The incident inspired the UN High Commissioner for Human Rights Zeid Ra’ad Al Hussein to rip into the Saudis for a year of abuses. “They have hit markets, hospitals, clinics, schools, factories, wedding parties — and hundreds of private residences in villages, towns and cities including the capital Sana’a,” the High Commissioner said in a press release. “Despite plenty of international demarches,” Zeid said, “these awful incidents continue to occur with unacceptable regularity.”
The Saudis did not acknowledge responsibility for the attacks, but did announce — perhaps to deflect criticism — that the coalition was now “in the end of the major combat phase.”
The Saudi’s upbeat response to the incident was no surprise to Fatima. “You can see a pattern,” she told me. She, like many Yemenis, keeps track of air strikes. “I remember the ones that have the most emotional toll on myself."
“On April 20, 2015 the Saudis dropped a massive bomb on Sanaa,” she says. “It caused enormous destruction to a huge area in the capital… and caused [a] major outcry on social media and rights groups.”

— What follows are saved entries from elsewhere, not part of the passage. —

(** Every mysql [AddDatabase] that passes the gate and whose create
    command succeeds runs the create command a second time. *)
Lemma AddDatabase_mysql_trace env (req : DatabaseInfo) (refused : error) (tool : string) :
  GetEngine req = "mysql" →
  portavail_Check env (GetHostname req) (GetPort req) = Some refused →
  DefaultImportToolFinder env "mysql" (GetVersion req) = inl tool →
  let create := ["--user=nitro"; "--host=" +:+ GetHostname req; "-pnitro";
                 "-e CREATE DATABASE IF NOT EXISTS " +:+ GetDatabase req +:+ ";"] in
  fst (exec env [EvDial (GetHostname req) (GetPort req);
                 EvFindTool "mysql" (GetVersion req)] tool create) = None →
  snd (AddDatabase env req)
  = [EvDial (GetHostname req) (GetPort req); EvFindTool "mysql" (GetVersion req);
     EvCommand tool create; EvCommand tool create].
Proof.
  intros He Hp Ht create Hx. unfold AddDatabase. rewrite He, Hp, Ht. simpl.
  fold create. destruct (exec env _ tool create) as [[err|] tr] eqn:Hexec; [done|].
  assert (tr = [EvDial (GetHostname req) (GetPort req);
                EvFindTool "mysql" (GetVersion req); EvCommand tool create]) as ->.
  { unfold exec in Hexec. by destruct (command_run _ _ _ _); inversion Hexec. }
  unfold exec. by destruct (command_run _ _ _ _).
Qed.

(** C1 (as the code has it). The options handed to the importer are the
    fields of the first message alone, and when the importer is entered
    the temp file holds the payloads of the messages after the first,
    concatenated in arrival order; nothing before that point launches a
    process. The payload of the first message is not written. *)
Theorem ImportDatabase_file_content env fs (name : string)
    (first : ImportDatabaseRequest) (rest : list ImportDatabaseRequest)
    (refused : error) :
  ioutil_TempFile env (os_TempDir env) "nitro-db-import" = inl name →
  fs !! name = None →
  stream env = inl first :: map inl rest →
  (∀ tr data, file_Write env tr data = WriteAll) →
  portavail_Check env (GetHostname (Database first)) (GetPort (Database first))
  = Some refused →
  let info := Database first in
  let opts := {| database.Engine := GetEngine info;
                 database.Version := GetVersion info;
                 database.Hostname := GetHostname info;
                 database.Port := GetPort info;
                 database.DatabaseName := GetDatabase info;
                 database.File := name;
                 database.Compressed := GetCompressed info |} in
  let content := concat (map GetData rest) in
  let before := [EvTempFile (os_TempDir env) "nitro-db-import"; EvRecv]
                ++ flat_map (fun m => [EvRecv; EvWrite name (GetData m)]) rest
                ++ [EvRecv; EvDial (GetHostname info) (GetPort info)] in
  (∃ after, trace (snd (ImportDatabase env fs))
            = before ++ EvImport opts (Some content) :: after)
  ∧ process_invocations before = 0%nat
  ∧ imported_content (trace (snd (ImportDatabase env fs))) = Some content.
Proof.
  intros Htmp Hfresh Hstream Hw Hdial info opts content before.
  assert (∃ after, trace (snd (ImportDatabase env fs))
                   = before ++ EvImport opts (Some content) :: after) as Htrace.
  { unfold ImportDatabase. rewrite Htmp, Hfresh.
    unfold ImportDatabase_body. rewrite Hstream.
    erewrite receive_loop_complete; [|done|simpl; apply lookup_insert_eq].
    rewrite first_message_options_fields. cbn -[flat_map concat].
    rewrite Hdial, lookup_insert_eq. cbn -[flat_map concat].
    fold info content opts.
    destruct (Importer_Import _ _ _); cbn -[flat_map concat];
      eexists; unfold before; rewrite <- !app_assoc; cbn -[flat_map concat];
      repeat f_equal. }
  assert (process_invocations before = 0%nat) as Hquiet.
  { unfold before. rewrite !process_invocations_app.
    rewrite (process_invocations_stream (flat_map _ _)); [done|].
    clear. induction rest; simpl; repeat constructor; done. }
  split_and!; [done..|].
  destruct Htrace as (after & ->).
  assert (∀ tr tr', Forall (fun e => launches_process e = false) tr →
                    imported_content (tr ++ EvImport opts (Some content) :: tr')
                    = Some content) as Hfirst.
  { clear. intros tr tr'. induction 1 as [|e tr He _ IH]; [done|].
    simpl. by destruct e. }
  apply Hfirst. unfold before.
  apply Forall_app; split; [by repeat constructor|].
  apply Forall_app; split; [|by repeat constructor].
  clear. induction rest; simpl; repeat constructor; done.
Qed.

The next day Saudi Arabia announced that its military operation “Decisive Storm” had ended, and the coalition would begin its “Operation Restore Hope.” The Saudis were lauded for launching this new humanitarian phase.
“A few days later the strikes escalated,” Fatima says. “It was just a diversion of media attention.”
Fatima ticks off other examples. “A ceasefire on May 12,” which followed news of an airstrike in Sa’wan, east of the capital, that had killed 17 civilians, reported by Amnesty International.
”And a massacre on a market and a restaurant in Zabid … The Saudis said it's a five-day ceasefire to allow aid in… Lies. Didn’t happen.”
In July, coalition planes targeted two apartment complexes near the power plant at al-Mokha. Human RIghts Watch documented the incident, in which nine bombs were dropped, killing 120 residents.
The next day, outrage over civilian deaths was papered over with a Saudi ceasefire announcement.
Only the Saudis know whether they announce ceasefires to deflect criticism of possible war crimes. Fatima believes the timing is deliberate. “Obviously they know how to spin news,” she says. “But they can't keep using the same strategy, because people are noticing.”
Dhamar University student Ahmed Algohbary has kept his own list of air strikes and subsequent ceasefires. Ahmed hopes that the April 10 ceasefire will bring a full stop to the fighting. But like Fatima, he is not optimistic. “Because [in] all the previous ceasefires,” he writes, “Saudi used it as a cover up for new operation in Yemen… For me as a Yemeni,” Ahmed says,”I don’t think that this ceasefire will be any different.”
Sarah Leah Whitson, Middle East and North Africa Director for Human Rights Watch, did not want to speculate on whether Saudi Arabia invokes ceasefire announcements, deliberately, to deter public criticism following attacks.
But she says, "There's certainly a correlation, such as immediately following the most recent strike on [the] market… which the UN High Commissioner for Human Rights very strongly condemned. Immediately following that, there was a ceasefire announcement and the notion that there would be peace talks.
"Mind you," Whitson adds "the airstrikes have continued each time a ceasefire has been promised or announced, so it's not clear at all that there's any commitment to an actual ceasefire."
HRW's Whitson does see good reason for the Saudis to choose this week to announce peacemaking moves. "I think they certainly see it in their interest to avoid the ongoing bad press about their disastrous campaign in Yemen," she says, "and groups like ours that continue to expose the indiscriminate bombs which they've rained down in Yemen."
I reached out to the Saudi Embassy in Washington, DC for comment, but they did not respond in time for this article.